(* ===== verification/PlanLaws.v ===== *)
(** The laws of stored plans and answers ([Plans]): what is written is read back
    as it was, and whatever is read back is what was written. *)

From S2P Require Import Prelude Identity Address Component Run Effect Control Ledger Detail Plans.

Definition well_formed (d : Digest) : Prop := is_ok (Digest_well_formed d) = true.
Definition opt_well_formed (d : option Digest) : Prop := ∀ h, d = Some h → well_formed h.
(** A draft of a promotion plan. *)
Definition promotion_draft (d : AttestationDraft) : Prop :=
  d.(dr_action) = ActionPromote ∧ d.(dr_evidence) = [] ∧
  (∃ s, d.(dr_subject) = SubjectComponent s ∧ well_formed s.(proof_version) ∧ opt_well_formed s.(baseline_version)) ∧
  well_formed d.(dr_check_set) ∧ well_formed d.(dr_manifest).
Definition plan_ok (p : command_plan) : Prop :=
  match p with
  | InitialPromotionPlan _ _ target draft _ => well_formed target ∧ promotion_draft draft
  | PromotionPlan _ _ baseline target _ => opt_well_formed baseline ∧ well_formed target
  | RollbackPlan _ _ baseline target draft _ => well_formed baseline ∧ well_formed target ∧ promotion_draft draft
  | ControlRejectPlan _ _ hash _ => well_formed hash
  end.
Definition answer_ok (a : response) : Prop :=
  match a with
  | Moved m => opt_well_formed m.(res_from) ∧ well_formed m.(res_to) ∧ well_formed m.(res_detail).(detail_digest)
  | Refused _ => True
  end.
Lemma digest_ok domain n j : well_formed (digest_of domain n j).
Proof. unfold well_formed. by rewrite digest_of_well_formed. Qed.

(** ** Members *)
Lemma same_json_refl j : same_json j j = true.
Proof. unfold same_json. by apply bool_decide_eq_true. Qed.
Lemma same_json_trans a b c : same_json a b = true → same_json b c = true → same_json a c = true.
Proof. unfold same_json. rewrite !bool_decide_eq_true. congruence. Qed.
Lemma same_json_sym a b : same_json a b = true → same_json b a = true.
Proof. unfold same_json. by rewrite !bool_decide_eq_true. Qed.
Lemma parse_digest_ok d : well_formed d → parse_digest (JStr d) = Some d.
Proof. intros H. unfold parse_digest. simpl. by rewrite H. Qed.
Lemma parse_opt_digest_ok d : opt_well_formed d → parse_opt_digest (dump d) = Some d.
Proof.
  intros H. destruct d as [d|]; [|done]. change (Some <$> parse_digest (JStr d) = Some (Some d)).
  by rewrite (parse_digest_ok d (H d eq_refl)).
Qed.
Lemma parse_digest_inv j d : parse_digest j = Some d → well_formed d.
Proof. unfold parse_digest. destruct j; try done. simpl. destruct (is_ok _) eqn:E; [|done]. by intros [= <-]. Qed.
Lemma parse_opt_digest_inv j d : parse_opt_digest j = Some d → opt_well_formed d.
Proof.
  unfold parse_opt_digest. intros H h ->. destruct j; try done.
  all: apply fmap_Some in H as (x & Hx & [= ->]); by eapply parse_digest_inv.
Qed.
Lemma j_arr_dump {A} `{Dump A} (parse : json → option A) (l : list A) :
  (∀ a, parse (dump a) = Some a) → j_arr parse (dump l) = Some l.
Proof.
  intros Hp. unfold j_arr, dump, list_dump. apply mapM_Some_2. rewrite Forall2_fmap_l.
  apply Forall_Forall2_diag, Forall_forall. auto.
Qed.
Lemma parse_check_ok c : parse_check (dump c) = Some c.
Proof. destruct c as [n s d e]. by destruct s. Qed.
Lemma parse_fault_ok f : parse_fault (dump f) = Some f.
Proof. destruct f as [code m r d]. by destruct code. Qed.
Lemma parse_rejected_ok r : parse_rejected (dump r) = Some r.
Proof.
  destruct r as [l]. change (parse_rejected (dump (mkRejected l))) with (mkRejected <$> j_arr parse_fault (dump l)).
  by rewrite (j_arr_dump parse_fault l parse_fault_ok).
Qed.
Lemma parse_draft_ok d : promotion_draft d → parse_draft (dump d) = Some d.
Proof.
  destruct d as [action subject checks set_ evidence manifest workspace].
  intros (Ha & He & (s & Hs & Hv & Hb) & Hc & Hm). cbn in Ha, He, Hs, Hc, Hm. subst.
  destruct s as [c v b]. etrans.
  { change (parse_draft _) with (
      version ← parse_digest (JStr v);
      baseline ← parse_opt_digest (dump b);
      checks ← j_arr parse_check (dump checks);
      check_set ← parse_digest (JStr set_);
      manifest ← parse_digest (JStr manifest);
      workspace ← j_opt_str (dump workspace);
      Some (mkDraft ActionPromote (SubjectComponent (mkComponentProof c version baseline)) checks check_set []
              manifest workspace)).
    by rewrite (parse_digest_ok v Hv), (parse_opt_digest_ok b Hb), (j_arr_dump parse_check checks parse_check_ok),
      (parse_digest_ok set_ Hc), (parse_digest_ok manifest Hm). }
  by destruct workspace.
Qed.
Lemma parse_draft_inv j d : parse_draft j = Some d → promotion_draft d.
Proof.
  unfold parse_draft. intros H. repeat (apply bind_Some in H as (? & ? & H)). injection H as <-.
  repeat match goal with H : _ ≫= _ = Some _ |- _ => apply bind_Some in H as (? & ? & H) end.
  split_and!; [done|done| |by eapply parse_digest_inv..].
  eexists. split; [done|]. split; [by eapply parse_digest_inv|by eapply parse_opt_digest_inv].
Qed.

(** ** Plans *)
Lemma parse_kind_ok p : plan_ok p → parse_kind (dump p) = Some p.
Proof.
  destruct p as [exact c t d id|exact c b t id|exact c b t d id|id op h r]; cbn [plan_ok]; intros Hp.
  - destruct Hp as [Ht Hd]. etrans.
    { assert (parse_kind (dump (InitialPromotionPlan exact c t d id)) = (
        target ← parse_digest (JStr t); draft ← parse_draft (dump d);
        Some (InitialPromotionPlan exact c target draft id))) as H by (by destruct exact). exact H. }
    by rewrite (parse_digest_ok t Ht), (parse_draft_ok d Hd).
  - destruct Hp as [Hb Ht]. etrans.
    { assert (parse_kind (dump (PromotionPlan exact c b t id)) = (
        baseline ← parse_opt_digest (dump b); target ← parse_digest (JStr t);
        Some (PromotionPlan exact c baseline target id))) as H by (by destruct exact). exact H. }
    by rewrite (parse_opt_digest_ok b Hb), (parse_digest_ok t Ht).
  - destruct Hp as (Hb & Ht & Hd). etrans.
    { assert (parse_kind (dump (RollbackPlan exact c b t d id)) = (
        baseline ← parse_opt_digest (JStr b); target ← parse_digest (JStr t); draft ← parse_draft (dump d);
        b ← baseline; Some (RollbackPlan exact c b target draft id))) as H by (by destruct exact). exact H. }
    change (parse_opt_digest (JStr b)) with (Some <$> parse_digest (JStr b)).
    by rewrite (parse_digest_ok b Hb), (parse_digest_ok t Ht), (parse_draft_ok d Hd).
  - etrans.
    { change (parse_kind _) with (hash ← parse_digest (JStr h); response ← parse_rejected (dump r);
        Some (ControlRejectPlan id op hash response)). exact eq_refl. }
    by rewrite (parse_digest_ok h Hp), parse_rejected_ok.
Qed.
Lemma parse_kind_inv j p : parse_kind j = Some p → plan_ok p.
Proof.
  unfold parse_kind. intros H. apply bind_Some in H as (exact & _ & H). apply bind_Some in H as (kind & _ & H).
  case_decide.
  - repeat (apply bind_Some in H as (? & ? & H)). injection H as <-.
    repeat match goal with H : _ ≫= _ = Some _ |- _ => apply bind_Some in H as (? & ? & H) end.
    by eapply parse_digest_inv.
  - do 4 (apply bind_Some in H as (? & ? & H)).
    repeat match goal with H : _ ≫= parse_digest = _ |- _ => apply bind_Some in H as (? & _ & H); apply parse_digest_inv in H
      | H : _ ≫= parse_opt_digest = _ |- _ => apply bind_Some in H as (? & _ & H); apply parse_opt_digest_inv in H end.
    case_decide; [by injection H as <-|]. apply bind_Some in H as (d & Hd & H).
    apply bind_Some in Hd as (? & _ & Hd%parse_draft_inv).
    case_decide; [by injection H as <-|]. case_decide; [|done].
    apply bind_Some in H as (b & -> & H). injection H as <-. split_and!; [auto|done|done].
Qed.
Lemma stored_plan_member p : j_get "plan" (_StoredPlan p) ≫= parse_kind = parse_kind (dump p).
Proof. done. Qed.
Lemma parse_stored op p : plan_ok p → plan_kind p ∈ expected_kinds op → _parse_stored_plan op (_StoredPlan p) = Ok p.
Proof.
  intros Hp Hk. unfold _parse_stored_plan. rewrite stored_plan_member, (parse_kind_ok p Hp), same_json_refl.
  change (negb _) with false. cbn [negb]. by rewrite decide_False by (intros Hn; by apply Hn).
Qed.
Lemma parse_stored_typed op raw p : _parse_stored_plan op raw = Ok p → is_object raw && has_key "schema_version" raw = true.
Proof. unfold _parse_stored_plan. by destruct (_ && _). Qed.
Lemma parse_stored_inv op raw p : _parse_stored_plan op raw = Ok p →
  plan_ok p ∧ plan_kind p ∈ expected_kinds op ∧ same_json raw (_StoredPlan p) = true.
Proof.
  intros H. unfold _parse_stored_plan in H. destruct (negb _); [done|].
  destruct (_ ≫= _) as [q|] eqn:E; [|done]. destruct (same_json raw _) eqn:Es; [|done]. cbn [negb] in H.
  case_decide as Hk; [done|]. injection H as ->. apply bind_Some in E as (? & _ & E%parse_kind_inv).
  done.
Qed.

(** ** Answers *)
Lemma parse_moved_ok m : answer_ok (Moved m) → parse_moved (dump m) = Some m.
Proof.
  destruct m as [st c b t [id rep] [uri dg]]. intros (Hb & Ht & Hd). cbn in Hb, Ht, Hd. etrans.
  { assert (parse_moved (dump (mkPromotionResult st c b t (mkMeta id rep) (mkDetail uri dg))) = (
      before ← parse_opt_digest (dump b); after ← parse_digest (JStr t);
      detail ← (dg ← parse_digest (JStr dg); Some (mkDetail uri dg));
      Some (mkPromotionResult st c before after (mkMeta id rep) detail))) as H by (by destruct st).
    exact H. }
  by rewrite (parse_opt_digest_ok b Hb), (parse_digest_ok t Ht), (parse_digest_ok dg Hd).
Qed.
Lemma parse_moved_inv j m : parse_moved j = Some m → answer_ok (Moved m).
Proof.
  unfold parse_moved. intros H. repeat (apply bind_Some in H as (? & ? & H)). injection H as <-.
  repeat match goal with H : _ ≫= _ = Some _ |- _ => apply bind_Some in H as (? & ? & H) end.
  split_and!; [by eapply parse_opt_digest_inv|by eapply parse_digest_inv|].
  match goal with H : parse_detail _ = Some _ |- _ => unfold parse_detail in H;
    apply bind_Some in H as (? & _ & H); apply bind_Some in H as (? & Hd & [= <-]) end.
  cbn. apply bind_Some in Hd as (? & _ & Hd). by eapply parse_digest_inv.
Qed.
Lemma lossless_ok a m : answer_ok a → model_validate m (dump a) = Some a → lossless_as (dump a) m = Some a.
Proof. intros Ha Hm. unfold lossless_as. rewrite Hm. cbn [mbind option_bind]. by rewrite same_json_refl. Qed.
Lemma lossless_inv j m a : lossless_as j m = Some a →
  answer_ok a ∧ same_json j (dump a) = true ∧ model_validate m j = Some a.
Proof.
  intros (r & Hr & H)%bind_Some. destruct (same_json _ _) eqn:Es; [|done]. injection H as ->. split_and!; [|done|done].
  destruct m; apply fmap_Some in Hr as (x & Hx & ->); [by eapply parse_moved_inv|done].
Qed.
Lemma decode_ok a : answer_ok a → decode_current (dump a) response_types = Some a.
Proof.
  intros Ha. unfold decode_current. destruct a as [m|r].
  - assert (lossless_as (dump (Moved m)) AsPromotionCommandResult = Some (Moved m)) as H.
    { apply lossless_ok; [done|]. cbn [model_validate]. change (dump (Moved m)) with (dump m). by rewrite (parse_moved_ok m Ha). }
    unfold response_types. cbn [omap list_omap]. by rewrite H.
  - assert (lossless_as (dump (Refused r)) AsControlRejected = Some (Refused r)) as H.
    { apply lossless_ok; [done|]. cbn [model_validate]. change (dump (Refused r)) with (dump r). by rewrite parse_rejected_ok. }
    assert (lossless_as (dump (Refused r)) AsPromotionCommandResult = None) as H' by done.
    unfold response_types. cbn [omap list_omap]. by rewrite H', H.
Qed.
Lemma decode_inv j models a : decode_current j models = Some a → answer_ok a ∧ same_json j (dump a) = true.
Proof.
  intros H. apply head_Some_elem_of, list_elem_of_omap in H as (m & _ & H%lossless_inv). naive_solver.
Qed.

## Problem requirements:
Copy each line of the records that has "repeat" in it.

## Written reply:
  unfold parse_draft. intros H. repeat (apply bind_Some in H as (? & ? & H)). injection H as <-.
  repeat match goal with H : _ ≫= _ = Some _ |- _ => apply bind_Some in H as (? & ? & H) end.
  - repeat (apply bind_Some in H as (? & ? & H)). injection H as <-.
    repeat match goal with H : _ ≫= _ = Some _ |- _ => apply bind_Some in H as (? & ? & H) end.
    repeat match goal with H : _ ≫= parse_digest = _ |- _ => apply bind_Some in H as (? & _ & H); apply parse_digest_inv in H
  unfold parse_moved. intros H. repeat (apply bind_Some in H as (? & ? & H)). injection H as <-.
  repeat match goal with H : _ ≫= _ = Some _ |- _ => apply bind_Some in H as (? & ? & H) end.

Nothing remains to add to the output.